У меня в гостях сегодня политолог, публицист Андрей Колесников, но говорить мы с ним будем не о нем, хотя и о нем тоже, но прежде всего о его отце, судьбе которого Андрей посвятил книгу "Дом на Старой площади".

(Видеосюжет об Андрее Колесникове и его отце Владимире Колесникове. Закадровый текст:

Политолог Андрей Колесников написал книгу не про политику, хотя и называется она "Дом на Старой площади". Напомню, что на Старой площади, которая на самом деле вовсе не площадь, а улица в старинном квартале Москвы, Китай-городе, в советское время находилось здание ЦК КПСС, вершившего судьбы страны. В то время не надо даже было упоминать ЦК, достаточно было просто сказать "Старая площадь" – и понятно было, о чем идет речь. "Я поехал на Старую площадь", – говорил мой отец, редактор театрального журнала, и ясно было: он поехал получать инструкции – или нагоняй – от тех, кто по определению лучше, чем он, знал, как и что нужно писать о театре, которым отец профессионального занимался всю свою жизнь...

В ЦК, на Старой площади, на протяжении многих лет работал отец Андрея, Владимир Иванович Колесников. Работал, что называется, по убеждению, с младых ногтей и до конца своих дней искренне веря в коммунистическую идею и в правоту дела, которому служил. Он вел по ходу жизни дневниковые записи, которые Андрей собрал, сопроводил своими комментариями, своими оценками тех событий, о которых упоминает отец, своими воспоминаниями о жизни их дружной, хорошей семьи. У сына, понятное дело, часто другой взгляд на те события, о которых пишет в своих дневниках отец. Но он не противопоставляет его отцовскому, не оспаривает отца, их голоса звучат как бы параллельно, из чего рождается понимание того, что у каждого – у отца и у сына – своя правда.

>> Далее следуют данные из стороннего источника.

Lemma connect_ok p e generation : pair_ok p → pr_conn p = None → pr_epoch p < e ≤ server_epoch p →
  pair_ok (MkPair (pr_world p) (pr_sent p) (Some (AttachedState_new generation)) e).
Proof.
  intros Hp Hn He. constructor; cbn; try apply Hp; try done.
  - unfold server_epoch in *. cbn. lia.
  - intros k c Hc. pose proof (po_sent p Hp k c Hc). lia.
  - intros a [= <-]. cbn. symmetry. unfold map_count. apply map_sum_zero. intros k c Hc.
    pose proof (po_sent p Hp k c Hc). replace (sn_epoch c =? e) with false by lia. by rewrite andb_false_r.
  - intros k c Hc Ho. right; left. cbn. pose proof (po_sent p Hp k c Hc). lia.
Qed.

(** Only the connection changes, with its pending cancels. *)
Lemma conn_ok p conn' : pair_ok p → (pr_conn p = None → conn' = None) →
  (∀ a', conn' = Some a' → ∃ a, pr_conn p = Some a ∧ at_cancels a' = at_cancels a) → pair_ok (with_conn p conn').
Proof.
  intros Hp Hn Hc. constructor; cbn; try apply Hp.
  - intros a' Ha'. destruct (Hc a' Ha') as (a & Ha & ->). by apply (po_cancels p Hp).
  - intros k c Hk Ho. destruct (po_over p Hp k c Hk Ho) as [?|[?|?]]; [by left|by right; left|right; right; by apply Hn].
Qed.

(** The pending cancels after a change of status. *)
Lemma recount_ok p k c s f n a : pair_ok p → pr_sent p !! k = Some c → recount p c f = Some a →
  (∀ a, at_cancels (f a) = at_cancels a + n) →
  b2z (is_given_up (sent_status c s)) = b2z (is_given_up c) + n →
  at_cancels a = map_count (λ c, is_given_up c && (sn_epoch c =? pr_epoch p)) (<[k := sent_status c s]> (pr_sent p)).
Proof.
  intros Hp Hc Hr Hf Hn. rewrite (map_count_insert_Some _ _ _ _ _ Hc). cbn. unfold recount in Hr.
  destruct (Z.eqb_spec (sn_epoch c) (pr_epoch p)).
  - apply fmap_Some in Hr as (a0 & Ha0 & ->). rewrite Hf, (po_cancels p Hp a0 Ha0), !andb_true_r. lia.
  - rewrite !andb_false_r. cbn. rewrite (po_cancels p Hp a Hr). lia.
Qed.

Lemma recount_none p c f : pr_conn p = None → recount p c f = None.
Proof. intros Hn. unfold recount. rewrite Hn. by destruct (_ =? _). Qed.

Lemma pair_step_ok p p' : pair_step p p' → pair_ok p → pair_ok p'.
Proof.
  intros Hs Hp. destruct Hs as [b w' Hs Hd|k c Hc Hf|e g Hn He|a Ha| |k a Ha Hm Hk Hf|k a Ha Hu Hk Hf
    |k c call Hc Hst Hch Hin|k c Hc Hst Hov|k c Hc Hst Hov].
  - by eapply server_ok.
  - apply (moved_ok p k c); try done; [|by left]. intros a Ha. rewrite (map_count_insert_Some _ _ _ _ _ Hc).
    rewrite (po_cancels p Hp a Ha). unfold is_given_up. cbn. lia.
  - by apply connect_ok.
  - apply conn_ok; [done|congruence|]. intros a' [= <-]. by exists a.
  - by apply conn_ok.
  - apply (sent_ok p k a); [done..|]. intros j [d Hj]%elem_of_dom. apply map_lookup_filter_Some in Hj as [Hj Hw].
    exists d. split; [done|]. eapply clear_settles; [done|done|by apply may_send_clear|done|done].
  - apply (sent_ok p k a); [done..|]. intros j Hj. set_solver.
  - assert ((gave_up call true).2 = true) as ->.
    { unfold gave_up, counts_give_up. cbn. by rewrite Hin, Hch. }
    apply (moved_ok p k c); try done; [by apply recount_none|].
    intros a Ha. eapply (recount_ok p k c Sn_GivenUp CancelPending_count 1); try done.
    unfold is_given_up. by rewrite Hst.
  - apply (moved_ok p k c); try done; [by apply recount_none| |by right].
    intros a Ha. eapply (recount_ok p k c Sn_Over CancelPending_drop (-1)); try done.
    unfold is_given_up. by rewrite Hst.
  - apply (moved_ok p k c); try done; [|by right].
    intros a Ha. rewrite (map_count_insert_Some _ _ _ _ _ Hc), (po_cancels p Hp a Ha). unfold is_given_up.
    rewrite Hst. cbn. lia.
Qed.

Lemma pair_reachable_ok p : pair_reachable p → pair_ok p.
Proof.
  intros (id & token & share & g & Hr). assert (pair_ok (pair_new id token share g)) as H0.
  { constructor; cbn; try done; try (intros *; by rewrite lookup_empty).
    - apply reachable_new.
    - by intros a [= <-]. }
  induction Hr as [|p1 p2 p3 Hs _ IH]; [done|]. apply IH. by eapply pair_step_ok.
Qed.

Ведь мы сами уже, мягко сказать, немолодые, скоро станем старше своих, какими мы их помним, родителей. Сами сперва поклонились новым символам веры, а потом сильно разочаровались во многих из них. Это я, конечно, на основе своего собственного опыта говорю, у Андрея, возможно, по-другому. Но, даже если и по-другому, это не помешало ему прийти к пониманию того, что нет в жизни никакого предопределенного конфликта поколений, отцов и детей. Есть любовь, которая помогает родителям понимать детей, а детям – родителей).

Студия

Леонид Велехов: Вы написали очень необычную книгу: и по форме, и по содержанию. Мемуары об отце: такой раздел мемуаристики существует – "Мой отец Федор Достоевский", "Мой отец Лаврентий Берия", "Мой отец Иоахим фон Риббентроп"… Можно продолжить этот список мемуаров про знаменитых отцов, написанных при этом очень часто никакого следа, кроме вот этих самых мемуаров, в истории не оставившими детьми. Кто-то из этих авторов был движим задачей оправдать отца, как в случае с Берией и Риббентропом, кто-то – поделиться воспоминаниями о моментах, проведенных рядом с гениальным человеком, кто-то был движем тщеславием, кто-то – корыстью. Всяко бывало. Во всех случаях речь идет о знаменитых отцах, чье имя на обложке и есть – и с точки зрения автора, и с точки зрения издателя – главная приманка, способная вызывать читательский интерес и, как следствие, покупательский спрос.

Ваш отец не был звездой. Он, вообще, не был публичным человеком, публичной персоной. Почему вы сочли, что его жизненный опыт, его судьба могут представить какой-то широкий общий интерес?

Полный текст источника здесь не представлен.